Inflation close to the upper end of the Reserve Bank’s 3 percent to 6 percent target band prompted policy makers to raise borrowing costs for the first time in more than five years in January. While the rand has gained 5.3 percent against the dollar since then, allowing the bank to keep the benchmark interest rate at 5.5 percent last month, Governor Gill Marcus said on April 8 the “accommodative” policy stance can’t be maintained indefinitely.
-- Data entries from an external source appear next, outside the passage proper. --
(* ===== verification/Boot.v ===== *)
(** * Interrupts and the start of the kernel

    The dispatchers [isr_handler] and [irq_handler], and the sequence from
    [kernel_main] to the first switch: [kernel_init], the reaper, the test
    process and [init_process_start]. The state is the kernel's with the
    tables and devices of [Descriptors] and the statics of [multiboot2.c] and
    [test.c] beside it. *)

From Stdlib Require Import Ascii String.
From S2P Require Import Prelude Layout Machine DList Pmm CString Printf Ram Words Multiboot Paging Vam Vmm Heap HeapSupply Task Sync Fs Console Descriptors Kernel Process Lifecycle Elf.

Record computer : Type := Computer {
  c_kernel : kernel;
  (** its processor and ports are those of [c_kernel] *)
  c_arch : arch;
  c_boot_info : Z;
  test_ticks : Z;
}.

Definition c_kernel_l : lens computer kernel := Lens c_kernel (fun k c => Computer k (c_arch c) (c_boot_info c) (test_ticks c)).

(** The ports belong to the console, the processor to the machine. *)
Definition c_arch_l : lens computer arch :=
  Lens (fun c => set_view a_io_l (c_io (k_console (c_kernel c))) (set_view a_cpu_l (view k_cpu_l (c_kernel c)) (c_arch c)))
    (fun a c => Computer
      (set_view k_console_l (set_view c_io_l (a_io a) (k_console (c_kernel c))) (set_view k_cpu_l (a_cpu a) (c_kernel c)))
      a (c_boot_info c) (test_ticks c)).

Definition c_boot_l : lens computer (boot machine) :=
  Lens (fun c => Multiboot.Boot (c_boot_info c) (view k_machine_l (c_kernel c)))
    (fun b c => Computer (set_view k_machine_l (b_mem b) (c_kernel c)) (c_arch c) (boot_info b) (test_ticks c)).

Abbreviation CM := (M computer).

Definition kernel_op {A} (m : KM A) : CM A := zoom c_kernel_l m.
Definition arch_op {A} (m : M arch A) : CM A := zoom c_arch_l m.
Definition boot_op {A} (m : M (boot machine) A) : CM A := zoom c_boot_l m.
Definition screen_op {A} (m : M console A) : CM A := kernel_op (zoom k_console_l m).

(** ** Printing *)

Definition print (l : list Z) : CM unit := kernel_op (print_text l).

(** ** isr.c and irq.c *)

(** The registers that the stub pushed and the handler looks at. *)
Record exception_frame : Type := ExceptionFrame { int_no : Z; err_code : Z; r_eip : Z; r_cs : Z }.

Definition exception_messages : list string :=
  ["Divide Error"; "Debug"; "Non Maskable Interrupt"; "Breakpoint"; "Overflow"; "BOUND Range Exceeded"; "Invalid Opcode";
   "Device Not Available"; "Double Fault"; "Coprocessor Segment Overrun"; "Invalid TSS"; "Segment Not Present";
   "Stack Segment Fault"; "General Protection Fault"; "Page Fault"; "Reserved"; "x87 Floating Point"; "Alignment Check";
   "Machine Check"; "SIMD Floating Point"; "Virtualization"; "Control Protection"; "Reserved"; "Reserved"; "Reserved";
   "Reserved"; "Reserved"; "Reserved"; "Hypervisor Injection"; "VMM Communication"; "Security Exception"; "Reserved"]%string.

(** What is left of an exception: the thread of a program ends and another
    one runs, or the kernel halts for good. *)
Inductive exception_outcome : Type := Killed | Halted.

(** [cr2] is the address of a page fault. *)
Definition isr_handler (cr2 : Z) (regs : exception_frame) : CM exception_outcome :=
  let privilege := Z.land (r_cs regs) 3 in
  print (NEWLINE ++ text "=== CPU EXCEPTION ===" ++ NEWLINE) ;;;
  (if int_no regs <? 32 then print (text (nth (Z.to_nat (int_no regs)) exception_messages "") ++ NEWLINE) else ret tt) ;;;
  print (text "Vector : " ++ unsigned_text 10 (int_no regs) ++ NEWLINE) ;;;
  print (text "Error  : " ++ unsigned_text 16 (err_code regs) ++ NEWLINE) ;;;
  print (text "EIP    : " ++ unsigned_text 16 (r_eip regs) ++ NEWLINE) ;;;
  print (text "CS     : " ++ unsigned_text 16 (r_cs regs) ++ NEWLINE) ;;;
  print (text "CPL    : " ++ unsigned_text 10 privilege ++ NEWLINE) ;;;
  (if int_no regs =? 14 then print (text "CR2    : " ++ unsigned_text 16 cr2 ++ NEWLINE) else ret tt) ;;;
  if privilege =? 3 then
    print (text "USER MODE EXCEPTION" ++ NEWLINE) ;;;
    kernel_op (tasks_op thread_kill_current) ;;;
    ret Killed
  else
    print (text "KERNEL MODE EXCEPTION" ++ NEWLINE) ;;;
    ret Halted.

Definition irq_handler (int_no : Z) : CM unit :=
  let irq := u32 (int_no - 32) in
  (if irq =? 0 then
     arch_op pit_handler ;;;
     modify (fun c => Computer (c_kernel c) (c_arch c) (c_boot_info c) (u32 (test_ticks c + 1)))
   else if irq =? 1 then screen_op keyboard_handler
   else ret tt) ;;;
  arch_op (zoom a_io_l (pic_send_eoi (u8 irq))) ;;;
  if irq =? 0 then kernel_op (tasks_op scheduler_tick) else ret tt.

(** ** The start *)

Section Start.
(** Addresses fixed by the linker: tables and stubs, the end of the kernel in
    both address spaces, the strings of the code, and the local [struct file]. *)
Context (gdt_address idt_address tss_address syscall_stub : Z) (isr_table irq_table : Z -> Z).
Context (kernel_end kernel_virtual_end rootfs_name init_path local : Z).
(** Fuel of the searches, the string comparisons and the allocator. *)
Context (fuel : nat).

(** [printf("%s", p)] *)
Definition print_chars (p : Z) : CM unit :=
  loop fuel (fun p =>
    let* c := boot_op (zoom b_mem_l (ld p)) in
    if c =? 0 then ret (inr tt)
    else screen_op (Console.console_putchar c) ;;; ret (inl (u32 (p + 1)))) p.

Definition multiboot2_dump_module : CM unit :=
  let* module := boot_op (multiboot2_find_module fuel fuel rootfs_name) in
  if module =? NULL then print (text "Multiboot: no module found" ++ NEWLINE)
  else
    print (text "Multiboot module:" ++ NEWLINE) ;;;
    let* start := boot_op (read32 (u32 (module + 8))) in
    print (text "  start = " ++ unsigned_text 16 start ++ NEWLINE) ;;;
    let* stop := boot_op (read32 (u32 (module + 12))) in
    print (text "  end   = " ++ unsigned_text 16 stop ++ NEWLINE) ;;;
    let* stop := boot_op (read32 (u32 (module + 12))) in
    let* start := boot_op (read32 (u32 (module + 8))) in
    print (text "  size  = " ++ unsigned_text 10 (u32 (stop - start)) ++ NEWLINE) ;;;
    print (text "  name  = ") ;;;
    print_chars (u32 (module + 16)) ;;;
    print NEWLINE.

Definition boot_init (magic mb_info : Z) : CM unit :=
  boot_op (multiboot2_init magic mb_info) ;;;
  multiboot2_dump_module.

Definition drivers_init : CM unit := screen_op (keyboard_init (Some keymap_azerty)).

(** The report of [pmm_init] on its statistics. *)
Definition print_memory (memory : boot_memory) : CM unit :=
  match memory_map memory with
  | None => print (text "PMM: no memory map" ++ NEWLINE)
  | Some _ =>
      let* total := kernel_op (pmm_op (zoom pmm_l (gets total_memory))) in
      print (text "Total memory : " ++ unsigned_text 10 (total / 1024) ++ text " KB" ++ NEWLINE) ;;;
      let* usable := kernel_op (pmm_op (zoom pmm_l (gets usable_memory))) in
      print (text "Usable memory: " ++ unsigned_text 10 (usable / 1024) ++ text " KB" ++ NEWLINE)
  end.

(** [pmm_init] on the boot information. *)
Definition memory_init : CM unit :=
  let* memory := boot_op (read_boot_memory fuel fuel rootfs_name kernel_end) in
  kernel_op (pmm_op (zoom pmm_l (pmm_survey memory))) ;;;
  print_memory memory ;;;
  kernel_op (pmm_op (zoom pmm_l (pmm_release memory))).

Definition kernel_init (magic mb_info : Z) : CM unit :=
  screen_op console_init ;;;
  boot_init magic mb_info ;;;
  drivers_init ;;;
  arch_op (arch_init gdt_address idt_address tss_address syscall_stub isr_table irq_table) ;;;
  memory_init ;;;
  kernel_op (machine_op paging_init) ;;;
  kernel_op (vam_op (vam_init kernel_virtual_end)) ;;;
  kernel_op (heap_op heap_init) ;;;
  kernel_op (tasks_op scheduler_init) ;;;
  kernel_op scheduler_start.

(** The names of the two processes. *)
Definition INIT_NAME : list Z := text "init".
Definition KERNEL_TESTS_NAME : list Z := text "kernel_tests".
(** [&kernel_test_entry] *)
Definition KERNEL_TEST_ENTRY : Z := 3.

(** From the mounting of the file system to the file's contents. *)
Definition open_init (image image_size : Z) : KM (Z * Z) :=
  let* e := disk_op (fs_mount image image_size) in
  ASSERT "fs_mount(image, image_size) == 0" (e =? 0) ;;;
  disk_op (modify (fun d => Disk (d_fs d) (d_mem d) (<[local := File NULL 0 0]> (d_files d)) (d_table d))) ;;;
  let* e := disk_op (file_open fuel init_path FILE_ACCESS_READ local) in
  ASSERT "file_open(init_path, FILE_ACCESS_READ, &file) == 0" (e =? 0) ;;;
  let* file_image := disk_op (file_data local) in
  let* file_size_value := disk_op (file_size local) in
  ASSERT "file_image != NULL" (negb (file_image =? NULL)) ;;;
  ASSERT "file_size_value != 0" (negb (file_size_value =? 0)) ;;;
  ret (file_image, file_size_value).

(** The thread of the program. *)
Definition start_init (process file_image file_size_value : Z) : KM unit :=
  let* directory := get_directory process in
  let* entry := elf_load fuel directory file_image file_size_value in
  match entry with
  | None => fail (Panicked "failed to load init")
  | Some entry =>
      let* thread := usermode_elf_thread_create fuel process entry in
      ASSERT "thread != NULL" (negb (thread =? NULL)) ;;;
      tasks_op (thread_add (Some (HeapThread thread))) ;;;
      disk_op (file_close local)
  end.

Definition init_process_start : CM unit :=
  let* module := boot_op (multiboot2_find_module fuel fuel rootfs_name) in
  ASSERT "module != NULL" (negb (module =? NULL)) ;;;
  let* start := boot_op (read32 (u32 (module + 8))) in
  let* stop := boot_op (read32 (u32 (module + 12))) in
  let* file := kernel_op (open_init (PHYS_TO_VIRT start) (u32 (stop - start))) in
  print (validate_message file.1 file.2) ;;;
  let* ok := kernel_op (machine_op (elf_validate file.1 file.2)) in
  ASSERT "elf_validate(file_image, file_size_value)" (negb (ok =? 0)) ;;;
  let* process := kernel_op (process_create fuel INIT_NAME) in
  let* p := kernel_op (fetch k_processes_l process) in
  print (text "init -> pid " ++ unsigned_text 16 (pid p) ++ NEWLINE) ;;;
  ASSERT "process != NULL" (negb (process =? NULL)) ;;;
  kernel_op (start_init process file.1 file.2).

(** [scheduler_enter_idle(scheduler_idle_stack_pointer())]: the bootstrap stack
    is left for good, and the idle thread goes on from its saved frames. *)
Definition scheduler_enter_idle : TM unit :=
  let* th := get_thread (Some IdleThread) in
  modify (set_stack (saved th)).

Definition kernel_main (magic mb_info : Z) : CM unit :=
  kernel_init magic mb_info ;;;
  kernel_op (reaper_init fuel) ;;;
  let* process := kernel_op (process_create fuel KERNEL_TESTS_NAME) in
  ASSERT "process != NULL" (negb (process =? NULL)) ;;;
  let* thread := kernel_op (thread_create fuel process KERNEL_TEST_ENTRY) in
  ASSERT "thread != NULL" (negb (thread =? NULL)) ;;;
  kernel_op (tasks_op (thread_add (Some (HeapThread thread)))) ;;;
  init_process_start ;;;
  kernel_op (tasks_op scheduler_enter_idle).
End Start.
“The inflation outlook remains poor in the short term as the rand is still vulnerable despite its recent strengthening,” Busisiwe Radebe and Dennis Dykes, economists at Nedbank Group Ltd. in Johannesburg, said in an e-mailed note to clients. “Given the need to balance growth prospects with higher inflation, we anticipate that rates will rise by 25 basis points at two of the next four meetings.”
Inflation will probably average 6.3 percent this year and peak at 6.6 percent in the fourth quarter, Marcus said on March 27. The bank forecasts inflation will breach the upper end of its target band in the 12 months through the second quarter of 2015.
Price pressures may be spreading in the economy, with the core inflation rate, which excludes food, non-alcoholic beverages, fuel and energy, rising to 5.5 percent in March from 5.3 percent in the previous month.
The rand declined for a second day, falling 0.4 percent to 10.5919 rand per dollar by 12:56 p.m. in Johannesburg. The yield on the 2026 bond rose 13 basis points, or 0.13 percentage point, to 8.51 percent. One-year interest rate swaps, used to lock in borrowing costs, rose four basis points to 6.40 percent.
“The rise in inflation will most likely impact growth in the first quarter, which will be pretty weak,” Elize Kruger, an economist at Johannesburg-based KADD Capital, said by phone. “The central bank, being data dependent, will consider both at next month’s MPC meeting” and may postpone any rate increase to the second half of the year, she said.